The LSR capabilities in Equipe’s Evail 3.0 software enable the company’s E3200 core switch to set up MPLS label switched paths (LSP) as the backbone links in a multiservice network. The E3200 already performs native ATM switching and ATM/MPLS interworking; LSR now brings native MPLS switching to the platform, Equipe says.

This capability is aimed at incumbent Layer 2 service providers that require preservation of traffic guarantees and operational visibility for high-margin services such as ATM and frame relay. Though U.S. incumbents such as BellSouth and SBC have selected core routers as the foundation of their regional and national MPLS backbones, respectively, Equipe says these are IP-only networks and that carriers will establish a parallel switched MPLS backbone for Layer 2/Layer 3 multiservice applications.

“They still haven’t come to the conclusion that IP backbones will be multiservice,” says Joe Whitehouse, Equipe director of product management. “They have yet to commit to a vendor for the multiservice core for all of their services.”

BellSouth is initially positioning its MPLS-enabled BellSouth Regional IP Backbone (BRIB), constructed with Juniper core and Cisco edge routers, as an enabler of traffic engineering, enhanced performance and quality-of-service for IP transport and services. However, BellSouth plans to support Transparent LAN, ATM and Layer 2 VPN services on BRIB this year, and Equipe says it has tested the E3200’s LSR capabilities.

European carrier Telefonica also has tested the E3200’s LSR implementation. However, Equipe has not received any purchase orders for the product.

SBC has said it hopes to use the national IP network it is building for all its data services. Equipe might view the situation as an opportunity, but others might suggest it is desperation driven by a market for MPLS cores that appears to favour routers.

“Equipe’s positioning is not significantly unique from those of other multiservice switch makers, and carriers have yet to signal conclusively which direction they plan to go in terms of consolidating multiple overlay networks,” states Joe McGarvey an analyst at Current Analysis, in a report on Equipe’s Evail 3.0. “After four years in start-up mode without an announced customer, Equipe desperately needs to find a positioning that will resonate with carriers and evolve into revenue.”

Equipe contends it has the optimal platform for converged Layer 2/Layer 3 cores based on MPLS. The E3200 offers several features that routers do not, Equipe says, including native switching and interworking of ATM and MPLS, per-connection traffic guarantees, non-stop routing and forwarding of ATM and MPLS services, and virtual circuit and LSP scalability.

For instance, routers cannot facilitate the 1-to-1 virtual circuit-to-LSP mapping, Equipe says.

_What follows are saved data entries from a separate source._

(** [handle_reset] always returns and leaves no data file, whatever the
    file held; it prints one line telling whether there was one, so a
    second reset in a row only reports that nothing is left.  The ledger
    read afterwards is empty: every summary then has no contributing
    transaction. *)
Theorem reset_clears_the_store {A : Type} `{Number A} (w : World A) :
  let w1 := snd (handle_reset w) in
  fst (handle_reset w) = Ok tt /\
  data_file w1 = None /\
  stdout w1 = (stdout w ++ [match data_file w with
                            | Some _ => "Cleared saved cash flow data."
                            | None => "No data file to clear."
                            end])%list /\
  handle_reset w1 = (Ok tt, printed w1 ["No data file to clear."]) /\
  get_transactions (current_ledger w1) = [] /\
  forall m o, Summary.transactions (calculate_summary (current_ledger w1) m o) = [].
Proof.
  intros w1. subst w1. rewrite !handle_reset_step. simpl.
  repeat split.
Qed.

(** Adding and summarising compose: after a returning [handle_add], the
    summary of a month in which the entered transaction is inactive is the
    summary from before; for a month in which it is active the transaction
    comes last among the contributing ones and its amount is added to the
    former inflows or outflows, by its type.  This holds whenever [sum] adds
    from left to right, as for int amounts and for float amounts without
    compensation. *)
Theorem added_transaction_enters_summary {A : Type} `{Number A}
    (args : AddArgs.t A) (w w' : World A) (m : string) (o : A) :
  (forall xs, builtin_sum xs = fold_left add xs zero) ->
  handle_add args w = (Ok tt, w') ->
  let txn := entered args w in
  let s := calculate_summary (current_ledger w) m o in
  let s' := calculate_summary (current_ledger w') m o in
  if is_active_in_month txn m then
    Summary.transactions s' = (Summary.transactions s ++ [txn])%list /\
    Summary.inflows s' =
      (if String.eqb (AddArgs.type args) "inflow"
       then add (Summary.inflows s) (AddArgs.amount args)
       else Summary.inflows s) /\
    Summary.outflows s' =
      (if String.eqb (AddArgs.type args) "outflow"
       then add (Summary.outflows s) (AddArgs.amount args)
       else Summary.outflows s)
  else s' = s.
Proof.
  intros Hsum Hrun txn s s'.
  assert (Hledger : get_transactions (current_ledger w')
                    = (get_transactions (current_ledger w) ++ [txn])%list).
  { apply handle_add_returns in Hrun as [-> _]. apply get_transactions_append. }
  subst s s'. unfold calculate_summary. cbv zeta.
  rewrite Hledger, comprehension_app. cbn [comprehension].
  destruct (is_active_in_month txn m) eqn:Hact.
  - cbn [Summary.transactions Summary.inflows Summary.outflows].
    rewrite !comprehension_app. cbn [comprehension].
    change (type txn) with (AddArgs.type args).
    change (amount txn) with (AddArgs.amount args).
    split; [reflexivity|].
    split.
    + destruct (String.eqb (AddArgs.type args) "inflow");
        [|now rewrite app_nil_r].
      now rewrite !Hsum, fold_left_app.
    + destruct (String.eqb (AddArgs.type args) "outflow");
        [|now rewrite app_nil_r].
      now rewrite !Hsum, fold_left_app.
  - now rewrite app_nil_r.
Qed.

Lemma added_transaction_enters_summary_witness :
  let w := fresh_world tally_ids in
  let w' := snd (handle_add add_salary w) in
  let txn := entered add_salary w in
  let s := calculate_summary (current_ledger w) "2024-02" 200%Z in
  let s' := calculate_summary (current_ledger w') "2024-02" 200%Z in
  if is_active_in_month txn "2024-02" then
    Summary.transactions s' = (Summary.transactions s ++ [txn])%list /\
    Summary.inflows s' =
      (if String.eqb (AddArgs.type add_salary) "inflow"
       then add (Summary.inflows s) (AddArgs.amount add_salary)
       else Summary.inflows s) /\
    Summary.outflows s' =
      (if String.eqb (AddArgs.type add_salary) "outflow"
       then add (Summary.outflows s) (AddArgs.amount add_salary)
       else Summary.outflows s)
  else s' = s.
Proof.
  apply (added_transaction_enters_summary add_salary (fresh_world tally_ids)
           (snd (handle_add add_salary (fresh_world tally_ids))) "2024-02" 200%Z).
  - intros xs. reflexivity.
  - reflexivity.
Defined.



(** ** Sessions *)

Section Sessions.
Context {A : Type} `{Number A} `{Format2f A}.
Implicit Types (w : World A) (c : command A).

Lemma store_invariant_fresh (ids : nat -> string) :
  store_invariant (fresh_world ids : World A).
Proof.
  split; [constructor|]. exists []. repeat split; constructor.
Qed.

(** Printing touches neither the file nor the identifier source. *)
Lemma store_invariant_printed w (lines : list string) :
  store_invariant w -> store_invariant (printed w lines).
Proof. intros Hinv. exact Hinv. Qed.

Lemma entered_id (args : AddArgs.t A) w :
  id (entered args w) = uuids w (uuids_drawn w).
Proof. reflexivity. Qed.

(** Every command keeps the invariant and the identifier source. *)
Lemma invoke_keeps_invariant c w :
  store_invariant w ->
  store_invariant (snd (invoke c w)) /\ uuids (snd (invoke c w)) = uuids w.
Proof.
  intros [Hvalid (draws & Hids & Hnodup & Hbelow)].
  destruct c as [args|month_|m o|]; simpl invoke.
  - destruct (handle_add args w) as [[[]|e] w'] eqn:Hrun; simpl snd.
    + apply handle_add_returns in Hrun as [-> Hnew].
      split; [|reflexivity]. split.
      * change (Forall validated
                  (get_transactions
                     (append_transaction (current_ledger w) (entered args w)))).
        rewrite get_transactions_append. apply Forall_app. split; [exact Hvalid|].
        now constructor.
      * exists (draws ++ [uuids_drawn w])%list.
        change (map id (get_transactions
                  (append_transaction (current_ledger w) (entered args w)))
                = map (uuids w) (draws ++ [uuids_drawn w])%list
                /\ NoDup (draws ++ [uuids_drawn w])%list
                /\ Forall (fun k => k < S (uuids_drawn w))
                     (draws ++ [uuids_drawn w])%list).
        rewrite get_transactions_append, !map_app, Hids. simpl map.
        split; [reflexivity|]. split.
        -- apply NoDup_app. repeat split; [exact Hnodup| |apply NoDup_singleton].
           intros k Hk Hk'. apply list_elem_of_singleton in Hk'. subst k.
           rewrite Forall_forall in Hbelow. specialize (Hbelow _ Hk). lia.
        -- apply Forall_app. split; [|constructor; [lia|constructor]].
           eapply Forall_impl; [exact Hbelow|]. simpl. intros k Hk. lia.
    + apply handle_add_raises in Hrun as ->.
      split; [|reflexivity]. split; [exact Hvalid|].
      exists draws. repeat split; try assumption.
      eapply Forall_impl; [exact Hbelow|]. simpl. intros k Hk. lia.
  - rewrite handle_list_step. simpl snd. split; [|reflexivity].
    apply store_invariant_printed. split; [exact Hvalid|]. now exists draws.
  - rewrite handle_summary_step. simpl snd. split; [|reflexivity].
    apply store_invariant_printed. split; [exact Hvalid|]. now exists draws.
  - rewrite handle_reset_step. simpl snd. split; [|reflexivity].
    split; [constructor|]. exists []. repeat split; constructor.
Qed.

Lemma session_keeps_invariant (cs : list (command A)) w :
  store_invariant w ->
  store_invariant (session cs w) /\ uuids (session cs w) = uuids w.
Proof.
  revert w. induction cs as [|c cs IH]; intros w Hinv; simpl session.
  - now split.
  - destruct (invoke_keeps_invariant c w Hinv) as [Hinv' Hids].
    destruct (IH _ Hinv') as [Hinv'' Hids'].
    split; [exact Hinv''|]. now rewrite Hids'.
Qed.

End Sessions.

Lemma session_keeps_invariant_valid {A : Type} `{Number A} `{Format2f A}
    (cs : list (command A)) (ids : nat -> string) :
  Forall validated
    (get_transactions (current_ledger (session cs (fresh_world ids)))).
Proof.
  destruct (session_keeps_invariant cs (fresh_world ids) (store_invariant_fresh ids))
    as [[Hvalid _] _].
  exact Hvalid.
Qed.

Lemma tally_ids_injective (i j : nat) : tally_ids i = tally_ids j -> i = j.
Proof.
  revert j. induction i as [|i IH]; intros [|j]; simpl; try discriminate.
  - reflexivity.
  - intros [= Hij]. f_equal. now apply IH.
Qed.

(** Whatever commands are issued against a store that started absent, and
    whether they returned or raised, every transaction then in the store
    satisfies the four construction checks: a legal type, and a present,
    non-empty month (one-time) or start month (recurring). *)
Theorem session_store_stays_validated {A : Type} `{Number A} `{Format2f A}
    (cs : list (command A)) (ids : nat -> string) :
  Forall validated
    (get_transactions (current_ledger (session cs (fresh_world ids)))).
Proof. exact (session_keeps_invariant_valid cs ids). Qed.

(** When the identifier source never repeats itself, the transactions in
    the store have pairwise distinct identifiers after any session started
    from an absent store, however many entries were refused or stores
    cleared on the way. *)
Theorem session_identifiers_distinct {A : Type} `{Number A} `{Format2f A}
    (cs : list (command A)) (ids : nat -> string) :
  (forall i j, ids i = ids j -> i = j) ->
  NoDup (map id (get_transactions (current_ledger (session cs (fresh_world ids))))).
Proof.
  intros Hinj.
  destruct (session_keeps_invariant cs (fresh_world ids) (store_invariant_fresh ids))
    as [[_ (draws & Hids & Hnodup & _)] Hsource].
  rewrite Hids, Hsource. simpl uuids.
  clear Hids. induction Hnodup as [|k draws Hk _ IH]; simpl; constructor.
  - intros Hin. apply Hk. apply list_elem_of_In in Hin. apply in_map_iff in Hin.
    destruct Hin as (k' & Heq & Hk'). apply Hinj in Heq. subst k'.
    now apply list_elem_of_In.
  - exact IH.
Qed.

Lemma session_identifiers_distinct_witness :
  NoDup (map id (get_transactions
                   (current_ledger
                      (session (H0:=small_int_Format2f) sample_session
                         (fresh_world tally_ids))))).
Proof.
  apply (session_identifiers_distinct (H0:=small_int_Format2f) sample_session tally_ids).
  exact tally_ids_injective.
Defined.

(** The sample session, as printed and as stored. *)
Example sample_session_result :
  let w := session (H0:=small_int_Format2f) sample_session (fresh_world tally_ids) in
  stdout w =
    ["Added inflow 'Salary' with id #";
     "Added outflow 'Rent' with id ii#";
     "[#] Salary | inflow | $3000.00 | recurring (2024-01+) | income";
     "[ii#] Rent | outflow | $1200.00 | recurring (2024-01+) | housing";
     "Cash flow summary for 2024-02";
     "Opening balance: $200.00";
     "Total inflows:  $3000.00";
     "Total outflows: $1200.00";
     "Net income:      $1800.00";
     "Closing balance: $2000.00";
     String "010" "Transactions contributing to this month:";
     "- Salary ($3000.00, inflow, recurring, from 2024-01)";
     "- Rent ($1200.00, outflow, recurring, from 2024-01)"] /\
  map id (get_transactions (current_ledger w)) = ["#"; "ii#"].
Proof. split; reflexivity. Qed.

(** ** Totals over validated ledgers *)

Lemma Forall_comprehension {X : Type} (P : X -> Prop) (p : X -> bool) (xs : list X) :
  Forall P xs -> Forall P (comprehension (fun x => x) p xs).
Proof.
  induction 1 as [|x xs Hx _ IH]; simpl; [constructor|].
  destruct (p x); [now constructor|exact IH].
Qed.

Lemma Forall_comprehension_map {X Y : Type} (P : Y -> Prop) (f : X -> Y)
    (p : X -> bool) (xs : list X) :
  Forall (fun x => P (f x)) xs -> Forall P (comprehension f p xs).
Proof.
  induction 1 as [|x xs Hx _ IH]; simpl; [constructor|].
  destruct (p x); [now constructor|exact IH].
Qed.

A router maps an entire ATM port to an MPLS LSP, meaning that one LSP carries all ATM virtual circuits.

The E3200 maps real-time virtual circuits to individual LSPs, while best-effort virtual circuits are combined into the same tunnel LSP. In this way, delay-sensitive traffic would have distinct transmission guarantees.

Routers also lack native ATM switching and control planes; everything is forwarded or routed as packets. This could be a deterrent to carriers seeking a more seamless migration from ATM to MPLS, Equipe says.